CID-MS3 spectra of (C*AQK – N2) complexes with (a) dAA, (b) dAT, (c) dGG, (d) dGC, and (e) dCG. Green arrows indicate consecutive dissociations by loss of water

The CID-MS3 spectrum of the (dAT + C*AQK − N2 + H)+ ion (Fig. 3b, m/z 1072) was analyzed in a similar fashion, as briefly discussed below. A comparison of the monomer (M* − N2 + H)+ ion relative intensity with those of the cross-linked fragment ions in the m/z 530–1000 region indicated a significant fraction, R(MS3) = 67%, of covalently cross-linked conjugates of dAT. The structurally most significant fragment ions were at m/z 937 (loss of adenine) and m/z 839 (w1_M) that both indicated peptide cross-linking to the 3′-dT moiety.
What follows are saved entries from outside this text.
(** [set_origin]: the store it returns is the site as the call leaves it,
    whether it returns or raises.  (The [UserWarning] issued when no origin is
    given is not part of the site and is left out.) *)
Definition set_origin (geodetic : option Geodetic.t) (self : t)
  : result unit * t :=
  match geodetic with
  | None =>
      match compute_barycenter self with
      | Raise ex => (Raise ex, self)
      | Ok g => _update_all_enu (set_origin_field self (Some g))
      end
  | Some g => _update_all_enu (set_origin_field self (Some g))
  end.

(** [geodetic_to_enu] and [enu_to_geodetic] on a single object. *)
Definition geodetic_to_enu (self : t) (geo : Geodetic.t) : result ENU.t :=
  match origin self with
  | None => Raise (ValueError "Origin must be set before converting to ENU.")
  | Some o =>
      '(e, n, u) <- geodetic2enu (Geodetic.lat geo) (Geodetic.lon geo)
                                 (Geodetic.alt geo)
                                 (Geodetic.lat o) (Geodetic.lon o)
                                 (Geodetic.alt o) ;;
      Ok (ENU.mk e n u)
  end.

(** [geodetic_to_enu] on a NumPy array: only an (N,3) array of
    (lat, lon, alt) rows is accepted. *)
Definition geodetic_to_enu_ndarray (self : t) (geo : np.ndarray)
  : result np.ndarray :=
  match origin self with
  | None => Raise (ValueError "Origin must be set before converting to ENU.")
  | Some o =>
      if negb (np.ndim geo =? 2)%nat then
        Raise (ValueError
                 "NumPy input must have shape (N,3) as (lat, lon, alt).")
      else if negb (nth 1 (np.shape geo) 0 =? 3)%nat then
        Raise (ValueError
                 "NumPy input must have shape (N,3) as (lat, lon, alt).")
      else
        '(e, n, u) <- geodetic2enu_v (np.col0 (np.rows geo))
                                     (np.col1 (np.rows geo))
                                     (np.col2 (np.rows geo))
                                     (Geodetic.lat o) (Geodetic.lon o)
                                     (Geodetic.alt o) ;;
        Ok (np.of_rows (np.column_stack e n u))
  end.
A significant fraction of cross-linked products, R(MS3) = 47% (Table 1) was also indicated by the CID-MS3 spectrum of the (dGG + C*AQK ‑ N2 + H)+ ion (Fig. 3c, m/z 1113). Major dissociations were a loss of guanine (m/z 962) and a backbone cleavage giving the w1/d1_M ion at m/z 864. The less intense ions at m/z 811 and m/z 713 and their secondary fragments by loss of water pointed to cross-links within the deoxyribose-phosphate framework, as discussed above for dAA. Specific cross-linking to the nucleobases was indicated by minor fragment ions at m/z 668, pertinent to G_M.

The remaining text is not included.